Zonas de obras reúne distintas intervenciones de Leila Guerriero, en sucesivas presentaciones o apariciones, variantes de un darse a ver. La convicción que imparte es, no obstante, esta otra: la de saber volverse invisible. Así es como se reparte el trabajo: “permanecer primero para desaparecer después” (33). O así: “prodíguense. Después, desaparezcan” (14). Saber volverse invisible, propone Leila Guerriero una y otra vez: “para ver no sólo hay que estar; para ver, sobre todo, hay que volverse invisible” (34), “para ser periodista hay que ser invisible” (64), “estar allí como quien no está” (164), “alguien que no está ahí; alguien que mira” (181). El protagonismo por lo demás tan merecido que ha cobrado Leila Guerriero lo asume tan sólo para enunciar su incesante apología del discreto, su encomio del talento máximo de saber olvidarse de sí. Sólo así la verdad que importa, que es la del otro, aflora, emerge, se manifiesta, se deja ver. Lo demás es escribir.

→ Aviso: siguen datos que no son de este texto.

(* ===== verification/PluginServer.v ===== *)
(** * The life of the device plugin: [cmd/cpu-device-plugin/cpu-device-plugin.go], lines 69-122, 258-286, 382-523

    Creation, registration and shutdown of one manager per pool, and the event loop of
    [main].  The file system is reduced to the names in the plugin directory; gRPC, the
    kubelet and the topology library are the fields of [ServerEnv]. *)

From S2P Require Import Prelude GoStrings Cpuset K8s Pools DevicePlugin Registration.
Local Open Scope Z_scope.

Section server.
Context `{CPUSetLib} `{RangeOrder} `{Weighted}.

(** What a (re)start meets outside the process. *)
Record ServerEnv := {
  senv_pools : PoolEnv;
  (** whether [filepath.Glob] fails, and whether [os.Remove] fails on a file *)
  glob_fails : bool;
  remove_fails : string -> bool;
  (** [net.Listen], [grpc.NewClient] in [Start] *)
  listen_fails : string -> bool;
  client_fails : string -> bool;
  (** gRPC and the kubelet in [Register] *)
  registry : Grpc;
  (** [utils.GetCpuInfo().Cores], and the topology library for a NUMA weight *)
  GetCpuInfo_Cores : Z;
  GetNodeTopology : gmap Z Z;
  GetHTTopology : gmap Z string;
  NewDevsPoller : string -> gmap Z Topology * gmap Z (SW Topology)
}.
Implicit Types (env : ServerEnv) (s : site).

(** The managers of the process, the files of the plugin directory, and whether a goroutine
    has been launched that will call [Serve] with a nil listener. *)
Record server_state := mkServers {
  cdms : list cpuDeviceManager;
  sockets : gset string;
  doomed : bool
}.

Definition socket_name (poolName : string) : string := "cph-cpudp_" +:+ poolName +:+ ".sock".

Definition newCPUDeviceManager env (poolName : string) (pool : Pool) (sharedCPUs : string)
    : cpuDeviceManager :=
  let '(cpuTopol, extDevs) := NewDevsPoller env (NumaWeight pool) in
  {| pool := pool;
     socketFile := socket_name poolName;
     devicePluginPath := "/var/lib/kubelet/device-plugins/";
     grpcServer := None;
     sharedPoolCPUs := sharedCPUs;
     poolType := DeterminePoolType poolName;
     nodeTopology := GetNodeTopology env;
     htTopology := GetHTTopology env;
     cloudphoneExtDevs := extDevs;
     cloudphoneCPUTopol := cpuTopol;
     cacheDevices := ∅;
     numCPU := GetCpuInfo_Cores env |}.

(** The manager after [Start], the files, whether the goroutine [grpcServer.Serve(lis)] will
    dereference a nil listener, and whether [Start] failed.  The error of [Listen] is only
    logged: [Start] goes on with the nil listener. *)
Definition Start env (cdm : cpuDeviceManager) (sockets : gset string)
    : cpuDeviceManager * gset string * bool * bool :=
  let listening := negb (listen_fails env (socketFile cdm)) in
  let sockets := if remove_fails env (socketFile cdm) then sockets
                 else sockets ∖ {[socketFile cdm]} in
  (set_server cdm (Some listening),
   if listening then {[socketFile cdm]} ∪ sockets else sockets,
   negb listening,
   client_fails env (socketFile cdm)).

(** [grpcServer.Stop] closes the listener, which removes the file of its socket. *)
Definition close_listener env (cdm : cpuDeviceManager) (sockets : gset string) : gset string :=
  match grpcServer cdm with
  | Some true => if remove_fails env (socketFile cdm) then sockets else sockets ∖ {[socketFile cdm]}
  | _ => sockets
  end.
(* ===== verification/FakeLscpu.v ===== *)
(** * The stand-in for [lscpu]: [cmd/fakelscpu/fakelscpu.go]

    A test double: it prints one of two prepared files, by the column asked for. *)

From S2P Require Import Prelude GoStrings.
From Stdlib Require Import Ascii.

Definition fakeCoreTopology : string := "/testdata/fakelscpu.core".
Definition fakeNodeTopology : string := "/testdata/fakelscpu.node".

(** What is printed, [None] if the file cannot be read; [mode] is the flag [-p]. *)
Definition main (mode : string) (Getenv : string -> string) (ReadFile : string -> option string)
    : option string :=
  let topologyFilesDir := Getenv "POOLER_TEST_DIR" in
  match ReadFile (topologyFilesDir +:+
          (if Contains mode "core" then fakeCoreTopology else fakeNodeTopology)) with
  | None => None
  | Some file => Some (file +:+ String "010" "")
  end.

(** The two columns [lscpu] is asked for: cores and NUMA nodes. *)
Lemma main_columns Getenv ReadFile : Getenv "POOLER_TEST_DIR" = "/tmp" ->
  main "cpu,core" Getenv ReadFile =
    (fun file => file +:+ String "010" "") <$> ReadFile "/tmp/testdata/fakelscpu.core" /\
  main "cpu,node" Getenv ReadFile =
    (fun file => file +:+ String "010" "") <$> ReadFile "/tmp/testdata/fakelscpu.node".
Proof.
  intros Hdir. unfold main. rewrite Hdir. change (Contains "cpu,core" "core") with true.
  change (Contains "cpu,node" "core") with false. split; [by destruct (ReadFile _)|by destruct (ReadFile _)].
Qed.
(* ===== verification/ProcessStarter.v ===== *)
(** * The process starter: [cmd/process-starter/process_starter.go]

    The program that the webhook puts in front of a container's processes: it reads the
    annotation, waits until the setter has written the cpuset, and starts the processes with
    their CPU affinity.  The file with the annotations, the environment, the cgroup file and
    the JSON decoders are arguments. *)

From S2P Require Import Prelude GoStrings Cpuset Pools Annotation.
Local Open Scope Z_scope.

Inductive starter_error :=
  | ScannerError
  | StringNotDecoded
  | ContainersNotDecoded.

(** [readCPUAnnotation]: the lines of [/etc/podinfo/annotations] (none if it cannot be
    opened), whether the scanner failed after them, and the decoders of a JSON string and of
    the containers.  No annotation gives no containers. *)
Definition readCPUAnnotation (lines : list string) (scan_error : bool)
    (json_string : string -> option string) (json_containers : string -> option (list Container))
    : res starter_error (list Container) :=
  let ann := after (for_range (fun _ str _ =>
                 if Contains str "bonc.k8s.io/cpus=" then Return (Replace1 str "bonc.k8s.io/cpus=" "")
                 else Next tt) lines tt) (fun _ => "") in
  if decide (ann = "") then Ok []
  else if scan_error then Err ScannerError
  else match json_string ann with
       | None => Err StringNotDecoded
       | Some s =>
           match json_containers s with
           | None => Err ContainersNotDecoded
           | Some containers => Ok containers
           end
       end.

(** The CPUs the thread is bound to and the CPUs left, or [None] for the nil slice of "not
    enough". *)
Definition setAffinity (nbrCPUs : Z) (cpuList : list Z) : res unit (option (list Z * list Z)) :=
  if Z.of_nat (length cpuList) <? nbrCPUs then Ok None
  else if nbrCPUs <? 0 then Panic SliceBounds
  else Ok (Some (take (Z.to_nat nbrCPUs) cpuList, drop (Z.to_nat nbrCPUs) cpuList)).

(** [unix.SchedSetaffinity(0, cpuset)], whose error is ignored: the kernel refuses the empty set,
    and the affinity stays what it was.  The call binds the thread that makes it. *)
Definition SchedSetaffinity (cpus : list Z) (affinity : option (list Z)) : option (list Z) :=
  if decide (cpus = []) then affinity else Some cpus.

Section starter.
Context `{CPUSetLib}.

(** ** [pollCPUSetCompletion] *)

Record poll_state := mkPoll {
  cs : CPUSet;
  expCpus : CPUSet;
  exclusiveCPUSet : CPUSet;
  sharedCPUSet : CPUSet;
  cloudphoneCPUSet : CPUSet
}.

Definition poll_start : poll_state := mkPoll cs_zero cs_zero cs_zero cs_zero cs_zero.

(** The [switch] of the loop body: the new state, and whether to go on to the comparison
    (else [continue]). *)
Definition read_expected (Getenv : string -> string) (st : poll_state) : poll_state * bool :=
  let poolType := Getenv "CPU_POOLS" in
  if decide (poolType = CloudphonePoolID) then
    let cloudphone := (cs_Parse (Getenv "CLOUDPHONE_CPUS")).1 in
    let st := mkPoll (cs st) (expCpus st) (exclusiveCPUSet st) (sharedCPUSet st) cloudphone in
    if cs_IsEmpty cloudphone then (st, false)
    else
      let numaCPUSet := (cs_Parse (Getenv "NUMA_CPUS")).1 in
      if cs_IsEmpty numaCPUSet then (st, false)
      else (mkPoll (cs st) numaCPUSet (exclusiveCPUSet st) (sharedCPUSet st) cloudphone, true)
  else if decide (poolType = ExclusivePoolID +:+ "&" +:+ SharedPoolID) then
    let exclusive := (cs_Parse (Getenv "EXCLUSIVE_CPUS")).1 in
    let shared := (cs_Parse (Getenv "SHARED_CPUS")).1 in
    if cs_IsEmpty exclusive || cs_IsEmpty shared
    then (mkPoll (cs st) (expCpus st) exclusive shared (cloudphoneCPUSet st), false)
    else (mkPoll (cs st) (cs_Union exclusive [shared]) exclusive shared (cloudphoneCPUSet st), true)
  else if decide (poolType = ExclusivePoolID) then
    let exclusive := (cs_Parse (Getenv "EXCLUSIVE_CPUS")).1 in
    if cs_IsEmpty exclusive
    then (mkPoll (cs st) (expCpus st) exclusive (sharedCPUSet st) (cloudphoneCPUSet st), false)
    else (mkPoll (cs st) exclusive exclusive (sharedCPUSet st) (cloudphoneCPUSet st), true)
  else if decide (poolType = SharedPoolID) then
    let shared := (cs_Parse (Getenv "SHARED_CPUS")).1 in
    if cs_IsEmpty shared
    then (mkPoll (cs st) (expCpus st) (exclusiveCPUSet st) shared (cloudphoneCPUSet st), false)
    else (mkPoll (cs st) shared (exclusiveCPUSet st) shared (cloudphoneCPUSet st), true)
  else (st, true).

Pero para escribir, en otra parte de aquellas “Listas”, Leila Guerriero hace constar esta sugerencia: “No darle importancia ayuda a escribir” (79). No darle importancia al escribir, propone Guerriero, en el sentido de no darse importancia a sí mismo, por ser el artífice de esa escritura. Así como, en un texto llamado “Salvame”, implora no transformarse nunca ella misma en su tema favorito, no suponer que su anecdotario personal puede ser el tema excluyente de una conferencia o de todo un seminario, no pasársela diciendo “mi libro” o “mi obra”, así como ataca, en síntesis, las taras de la autoimportancia, se precave de esa autoimportancia del que escribe mirándose escribir: admirándose por escribir. Porque también el que escribe es, para el que lee, el que no está ahí, el que ha sabido volverse invisible. Lo visible, y lo que está, son los textos. Y los de Leila Guerriero son siempre extraordinarios.